By the Editor, In Trust Network
We should be empathetic and compassionate toward a president with declining mental acuity. But politicians, the press, and elites seem to view Biden’s loosening grip primarily as a political problem.
The constant commentary nearly always starts with a laudatory acknowledgement that this president has been one of the greatest, that his achievements are many and historic.
Such comments demonstrate an ideology that refuses to recognize observable reality.
We have a blow-out debt problem of historic proportions, more than $40 trillion when you factor in unfunded liabilities like social security and medicare.
The climate agenda is forcing dislocation in markets, and driving up the cost of energy even while making it less reliable.

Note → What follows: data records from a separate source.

(** C6. When the page holds exactly one [input] element named
    [SAMLResponse], and this element has a [value],
    [oktaGetSamlResponse] returns that value percent-decoded; the value
    ["PHNhbWxwOlJlc3BvbnNlPg%3D%3D"] is decoded to
    ["PHNhbWxwOlJlc3BvbnNlPg=="]. *)
Theorem oktaGetSamlResponse_decoded_value :
  forall BeautifulSoup http oktaUrl token oktaForwardUrl log response markup bs
         attrs contents value,
    http log (redirect_request oktaUrl token oktaForwardUrl) = inr response ->
    decode (_content response) = inr markup ->
    BeautifulSoup markup = inr bs ->
    In (Tag "input" attrs contents) (descendants bs) ->
    attr_get attrs "name" = Some "SAMLResponse" ->
    attr_get attrs "value" = Some value ->
    (forall other, In other (descendants bs) -> is_saml_input other = true ->
                   other = Tag "input" attrs contents) ->
    oktaGetSamlResponse BeautifulSoup http oktaUrl (PStr token) oktaForwardUrl log
    = (inr (unquote value), (log ++ [redirect_request oktaUrl token oktaForwardUrl])%list)
    /\ unquote "PHNhbWxwOlJlc3BvbnNlPg%3D%3D" = "PHNhbWxwOlJlc3BvbnNlPg==".
Proof.
  intros soup http oktaUrl token fwd log response markup bs attrs contents value
         Hhttp Hdec Hsoup Hin Hname Hvalue Huniq.
  split; [|reflexivity].
  rewrite (oktaGetSamlResponse_answer soup http oktaUrl token fwd log response markup bs
             Hhttp Hdec Hsoup).
  assert (Hfind : find bs "input" [("name", "SAMLResponse")]
                  = Some (Tag "input" attrs contents)).
  { unfold find. apply find_unique; [exact Hin| |exact Huniq].
    simpl. rewrite Hname. reflexivity. }
  rewrite Hfind. simpl. rewrite Hvalue. reflexivity.
Qed.

Lemma oktaGetSamlResponse_decoded_value_witness :
  oktaGetSamlResponse Mock.BeautifulSoup Mock.http Mock.okta_origin (PStr "abc123")
    Mock.forward_url []
  = (inr (unquote (quote_plus Mock.samlb64enc)),
     [redirect_request Mock.okta_origin "abc123" Mock.forward_url])
  /\ unquote (quote_plus Mock.samlb64enc) = Mock.samlb64enc.
Proof.
  split; [|vm_compute; reflexivity].
  apply (oktaGetSamlResponse_decoded_value Mock.BeautifulSoup Mock.http
           Mock.okta_origin "abc123" Mock.forward_url []
           (mkResponse 200 Mock.saml_page) Mock.saml_page Mock.saml_soup
           [("name", "SAMLResponse"); ("type", "hidden");
            ("value", quote_plus Mock.samlb64enc)] []
           (quote_plus Mock.samlb64enc)).
  - vm_compute; reflexivity.
  - vm_compute; reflexivity.
  - vm_compute; reflexivity.
  - simpl. right. right. right. left. reflexivity.
  - reflexivity.
  - reflexivity.
  - intros other Hin Hm. simpl in Hin.
    repeat (destruct Hin as [<-|Hin]); try discriminate Hm; try reflexivity.
    contradiction.
Defined.

(** C7, as the program behaves: on a page without the element [find]
    returns [None], and subscripting it raises [TypeError], a generic
    exception; there is no [SamlElementNotFound]. *)
Lemma oktaGetSamlResponse_SamlElementNotFound_counterexample :
  find Mock.login_soup "input" [("name", "SAMLResponse")] = None
  /\ fst (oktaGetSamlResponse Mock.BeautifulSoup Mock.http Mock.okta_origin (PStr "stale")
            Mock.forward_url [])
     = inl TypeError
  /\ ~ fails_with (fst (oktaGetSamlResponse Mock.BeautifulSoup Mock.http Mock.okta_origin
                          (PStr "stale") Mock.forward_url [])) "SamlElementNotFound".
Proof.
  split; [reflexivity|].
  assert (H : fst (oktaGetSamlResponse Mock.BeautifulSoup Mock.http Mock.okta_origin
                     (PStr "stale") Mock.forward_url [])
              = inl TypeError) by (vm_compute; reflexivity).
  split; [exact H|].
  rewrite H. intros (e & He & Hk). inversion He; subst e. discriminate Hk.
Qed.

Open borders encourage a migrant tsunami that is straining local and state resources beyond the breaking point.
A regulatory regimen that is specifically hostile to small business and generally antithetical to the idea Americans have the right to the product of their work, innovation, or investment.
A foreign policy that slow-walks support for wars in Ukraine and Israel making certain they aren’t lost but can’t be fully won either. As a result we spend billions in U.S. taxpayer money on wars we don’t seem to want to win.
And a national defense that is withering while the administration pursues an appeasement strategy with foreign actors intent on destroying America.
Biden and Democrats aren’t the only problem.
There are rising sentiments in the Republican Party as well that suggest massive debt, more regulation, and a renewed isolationism are what America needs right now.
They seem not to have learned the lesson from the drubbing conservatives took in UK elections last week. When “conservatives” start looking more like “progressives,” why shouldn’t voters choose the real deal?
With our national debt at more than 130% of GDP, Washington running $2.3 trillion in annual deficits, and some $1 trillion spent to service our national debt; a restructuring is coming. It must. Current spending is unsustainable, and neither party has the courage to fix it.
What can we do? We need to start by recognizing what is in our power to control and what is not. Electing a new president may delay what’s coming, it may even soften the impact, but it won’t stop the coming storm all together.
What we can do is prepare. Start by finding like-minded individuals in our communities — in businesses, churches, local government, charities, and civic groups — and formulate plans to support one another, and care for our neighbors.
That’s what the In Trust Network will do, help those with the will to prepare.